Kim M.
Getting Closer!
Feb 08, 2008
Ok this is my first blog. I am having RNY April 8, 2008. I am so excited to get this new part of my life started!!!! I know it will not be an easy road. I am not fooling myself into believing it will be something I don't have to work at. I know I am going to have a hard time with not being able to have the foods I like to eat now. I know that I use food to take care of everything in my life. And it so doesn't!!!! I am a very emotional eater. I eat when I am bored, watching TV, reading a book, sad, mad, glad......you name it I do it. So I will sure being making some HUGE Changes in my life! BUT I am ready for those changes. I have read everything I can get my hands on.

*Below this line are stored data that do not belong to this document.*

Lemma usable_check h a b :
  usable h a b ↔ poisoned (authorities h a) = false
    ∧ is_ok (check_binding h a (state (authorities h a)) b) = true.
Proof.
  unfold usable, check_binding, check_scope, owns_scope, scope_open, check_phase, owns.
  set (s := scope (bindings h b)). rewrite !Forall_cons.
  assert (Hall : ∀ l, Forall (λ n, owner (nodes h n) = a ∧ scope_closed (nodes h n) = false) l ↔
    forallb (λ p, owner (nodes h p) =? a) l = true
    ∧ forallb (λ p, negb (scope_closed (nodes h p))) l = true).
  { induction l as [|n l IH]; simpl; [by split|].
    rewrite Forall_cons, IH, !andb_true_iff, Z.eqb_eq, negb_true_iff. tauto. }
  rewrite Hall. clear Hall. split.
  - intros (Hp & ((Ho & Hc) & (Ho' & Hc') & Hf & Hf') & Hcl & Hsel & Hph). split; [done|].
    rewrite Ho, Ho', !Z.eqb_refl, Hf. simpl. rewrite Hcl, Hc, Hc', Hf', Hsel, eqb_refl. simpl.
    by rewrite Hph.
  - intros [Hp H]. split; [done|].
    destruct ((owner (nodes h (node s)) =? a) && (owner (nodes h (workspace s)) =? a) && _) eqn:E1;
      [|done]. simpl in H.
    destruct (negb (closed _) && _ && _ && _ && _) eqn:E2; [|done]. simpl in H.
    rewrite !andb_true_iff, !Z.eqb_eq in E1. rewrite !andb_true_iff, !negb_true_iff in E2.
    destruct E1 as ((?&?)&?), E2 as ((((?&?)&?)&?)&Hs%eqb_elim). repeat split; auto.
    destruct (Z.eqb_spec (phase (bindings h b)) OPEN); [done|].
    by repeat case_match.
Qed.

(** A response is committed exactly when nothing forbids it.  The call
    succeeds if and only if the authority is healthy and open, every node of the
    binding's scope belongs to it and is open, the binding is registered under the
    selected workspace, and the pending claim, if there is one, is not uncertain
    and shares the workspace and the namespace.  It never changes the heap and
    hands the response back as given. *)
Theorem commit_response_exact h a r :
  (commit_response a r h).1 = h ∧
  ((commit_response a r h).2 = Ok r ↔
   usable h a (response_binding r)
   ∧ ∀ p, pending (state (authorities h a)) = Some p →
       uncertain p = false
       ∧ workspace (scope (bindings h (pending_binding p)))
         = workspace (scope (bindings h (response_binding r)))
       ∧ namespace (scope (bindings h (pending_binding p)))
         = namespace (scope (bindings h (response_binding r)))).
Proof.
  rewrite usable_check. unfold commit_response, lock.
  destruct (poisoned (authorities h a)); simpl.
  { split; [done|]. split; [done|by intros [[? _] _]]. }
  destruct (check_binding h a (state (authorities h a)) (response_binding r)) as [u|e]; simpl.
  2: { split; [done|]. split; [done|by intros [[_ ?] _]]. }
  assert (Hb : ∀ p, blocks h (response_binding r) p = false ↔ uncertain p = false
    ∧ workspace (scope (bindings h (pending_binding p)))
      = workspace (scope (bindings h (response_binding r)))
    ∧ namespace (scope (bindings h (pending_binding p)))
      = namespace (scope (bindings h (response_binding r)))).
  { intros p. unfold blocks. rewrite !orb_false_iff, !neqb_false. tauto. }
  destruct (pending (state (authorities h a))) as [p|]; simpl.
  - destruct (blocks h (response_binding r) p) eqn:E; simpl; (split; [done|]).
    + split; [done|]. intros [_ H]. specialize (H p eq_refl). apply Hb in H. congruence.
    + split; [|done]. intros _. split; [done|]. intros ? [= <-]. by apply Hb.
  - split; [done|]. by split.
Qed.

(** A settlement retires exactly its own claim.  It succeeds if and only if
    the authority is healthy, the claim is its own, and the pending claim has the
    identity, the binding and the very intent buffer of the claim; then an unknown
    outcome keeps the claim pending and marks it uncertain for good, a definitive
    one leaves nothing pending, and nothing else changes.  Otherwise it reports an
    error and the heap is unchanged. *)
Theorem settle_exact h a c outcome :
  let st := state (authorities h a) in
  let accepted := poisoned (authorities h a) = false ∧ claim_owner c = a
    ∧ ∃ p, pending st = Some p ∧ pending_identity p = claim_identity c
        ∧ pending_binding p = claim_binding c
        ∧ buffer_addr (pending_intent p) = buffer_addr (claim_intent c) in
  ((settle a c outcome h).2 = Ok tt ↔ accepted)
  ∧ (¬ accepted → (settle a c outcome h).1 = h)
  ∧ (accepted → (settle a c outcome h).1 = set_state a (mkState (closed st) (last_sequence st)
       (selected st)
       (match outcome with
        | Unknown => (λ p, mkPending (pending_identity p) (pending_binding p) (pending_intent p) true)
                       <$> pending st
        | _ => None
        end)) h).
Proof.
  intros st accepted.
  assert (Hc : ∀ p, claims p c = true ↔ pending_identity p = claim_identity c
    ∧ pending_binding p = claim_binding c
    ∧ buffer_addr (pending_intent p) = buffer_addr (claim_intent c)).
  { intros p. unfold claims. rewrite !andb_true_iff, !Z.eqb_eq, eqb_true. tauto. }
  assert (Hacc : accepted ↔ poisoned (authorities h a) = false ∧ (a =? claim_owner c) = true
    ∧ ∃ p, pending st = Some p ∧ claims p c = true).
  { unfold accepted. rewrite Z.eqb_eq. setoid_rewrite Hc. split; intros (?&?&?); by repeat split. }
  rewrite Hacc. clear Hacc Hc accepted. unfold settle, lock. fold st.
  destruct (poisoned (authorities h a)); simpl.
  { split; [split; [done|by intros [? _]]|]. split; [done|by intros [? _]]. }
  destruct (a =? claim_owner c); simpl.
  2: { split; [split; [done|by intros (_ & ? & _)]|]. split; [done|by intros (_ & ? & _)]. }
  destruct (pending st) as [p|]; simpl.
  2: { split; [split; [done|by intros (_ & _ & ? & ? & _)]|]. split; [done|by intros (_ & _ & ? & ? & _)]. }
  destruct (claims p c) eqn:E; simpl.
  - split; [split; [intros _; eauto|done]|]. split; [|by destruct outcome].
    intros Hn. exfalso. apply Hn. eauto.
  - assert (Hn : ∀ P : Prop, (false = false ∧ true = true ∧ ∃ p0, Some p = Some p0 ∧ claims p0 c = true) → P)
      by (intros P (_ & _ & ? & [= <-] & ?); congruence).
    split; [split; [done|by apply Hn]|]. split; [done|by apply Hn].
Qed.

Definition demo_intent : Buffer := mkBuffer 5 [1; 2].
Definition demo_claim : ClaimedEvaluation := mkClaimed 1 (mkIdentity [1] 1) 7 demo_intent.
Definition claimed : Heap := (try_claim 1 (mkReady 7 demo_intent) opened).1.
Example demo_claimed : (try_claim 1 (mkReady 7 demo_intent) opened).2 = Ok demo_claim.
Proof. reflexivity. Qed.

(** A step keeps the pending claim unless it settles it definitively. *)
Definition settles (h : Heap) (a : Z) (c : ClaimedEvaluation) (i : Call) : Prop :=
  ∃ c' outcome, i = Settle a c' outcome ∧ outcome ≠ Unknown
    ∧ (settle a c' outcome h).2 = Ok tt
    ∧ claim_identity c' = claim_identity c ∧ claim_binding c' = claim_binding c
    ∧ buffer_addr (claim_intent c') = buffer_addr (claim_intent c).
Definition holds_claim (h : Heap) (a : Z) (c : ClaimedEvaluation) : Prop :=
  ∃ p, pending (state (authorities h a)) = Some p ∧ claims p c = true.

Lemma returns_unit h (m : result Error (Heap * unit)) :
  (returns h m).2 ≠ Ok tt → (returns h m).1 = h.
Proof. by destruct m as [[h' []]|e]. Qed.

Lemma settle_inv a c o h :
  (settle a c o h).2 = Ok tt → ∃ p, pending (state (authorities h a)) = Some p ∧ claims p c = true.
Proof.
  unfold settle, lock. destruct (poisoned _); [done|]. simpl.
  destruct (a =? claim_owner c); [|done]. simpl. destruct (pending _) as [p|]; [|done]. simpl.
  destruct (claims p c) eqn:E; [|done]. eauto.
Qed.

Lemma holds_claim_set_state h a a' c st :
  (a' = a → ∃ p, pending st = Some p ∧ claims p c = true) → holds_claim h a c →
  holds_claim (set_state a' st h) a c.
Proof.
  intros H Hh. unfold holds_claim. simpl. destruct (decide (a = a')) as [->|Ha].
  - rewrite upd_eq. by apply H.
  - by rewrite upd_ne.
Qed.

Lemma holds_claim_returns {A} h a c (m : result Error (Heap * A)) :
  holds_claim h a c → (∀ h' x, m = Ok (h', x) → holds_claim h' a c) →
  holds_claim (returns h m).1 a c.
Proof. intros H Hm. destruct m as [[h' x]|e]; simpl; [by eapply Hm|done]. Qed.

Lemma claims_same p q c :
  claims p c = true → pending_identity q = pending_identity p →
  pending_binding q = pending_binding p → pending_intent q = pending_intent p → claims q c = true.
Proof. unfold claims. by intros H -> -> ->. Qed.

Lemma holds_claim_call h a c i :
  holds_claim h a c → holds_claim (call h i).1 a c ∨ settles h a c i.
Proof.
  intros H. pose proof H as (p & Hp & Hc).
  destruct i as [a' b|a' b|a' s|a'|a' s|a' r|a' c' o|a' r]; simpl.
  1-5: left; apply holds_claim_returns; [done|]; intros h' u Hm; inv_method Hm; try done;
    try (apply holds_claim_set_state; [intros ->; by exists p|done]).
  - destruct (selected _); try (apply holds_claim_set_state; [intros ->; by exists p|done]).
  - left; apply holds_claim_returns; [done|]; intros h' u Hm; inv_method Hm.
    apply holds_claim_set_state; [|done]. intros ->. by rewrite Hp in *.
  - destruct (decide (o = Unknown ∨ a' ≠ a ∨ (settle a' c' o h).2 ≠ Ok tt)) as [Ho|Ho].
    + left. destruct Ho as [->|[Ha|Ho]]; [| |unfold settle in *; by rewrite (returns_unit h _ Ho)].
      * apply holds_claim_returns; [done|]; intros h' u Hm; inv_method Hm.
        apply holds_claim_set_state; [|done]. intros ->. eexists. split; [done|].
        rewrite Hp in *. simplify_eq. eapply claims_same; [exact Hc|done..].
      * apply holds_claim_returns; [done|]; intros h' u Hm; inv_method Hm.
        by apply holds_claim_set_state.
    + right. assert (o ≠ Unknown ∧ a' = a ∧ (settle a' c' o h).2 = Ok tt) as (Hu & -> & Hok).
      { destruct (decide (o = Unknown)), (decide (a' = a)),
          (decide ((settle a' c' o h).2 = Ok tt)); tauto. }
      exists c', o. split; [done|]. split; [done|]. split; [done|].
      apply settle_inv in Hok as (p' & Hp' & Hc'). rewrite Hp in Hp'. injection Hp' as <-.
      unfold claims in *. to_prop. intuition congruence.
  - left; apply holds_claim_returns; [done|]; intros h' u Hm; inv_method Hm; done.
Qed.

I am on several boards and have made LOTS of wonderful friends who have been through RNY or are going to be going through it. I probably bore my other friends to death with all my talk about it. I try very hard not to even talk with them about it because I don't want to frustrate them. Plus a lot of people just don't understand, they seem to think this is the "easy way out". I just want to scream at them when they say things like that. I so know this will not be easy!!!!! This will probably be one of the hardest things I have ever done in my life, including giving birth to my 4 children. But I KNOW it is what I HAVE to do!!!!! I can not go on living like this any longer!!!! I have no life. I have no energy and I am in pain all the time!!!! So April 8th will be the beginning of my new life and I am very excited to get started! I feel I am prepared for what I will face and I know it will not be easy. I have talked with my family about the emotional changes that will be going on in me and asked them to please be patient with me and understanding. I will sure need all my friends who have been through this and all your support!!!!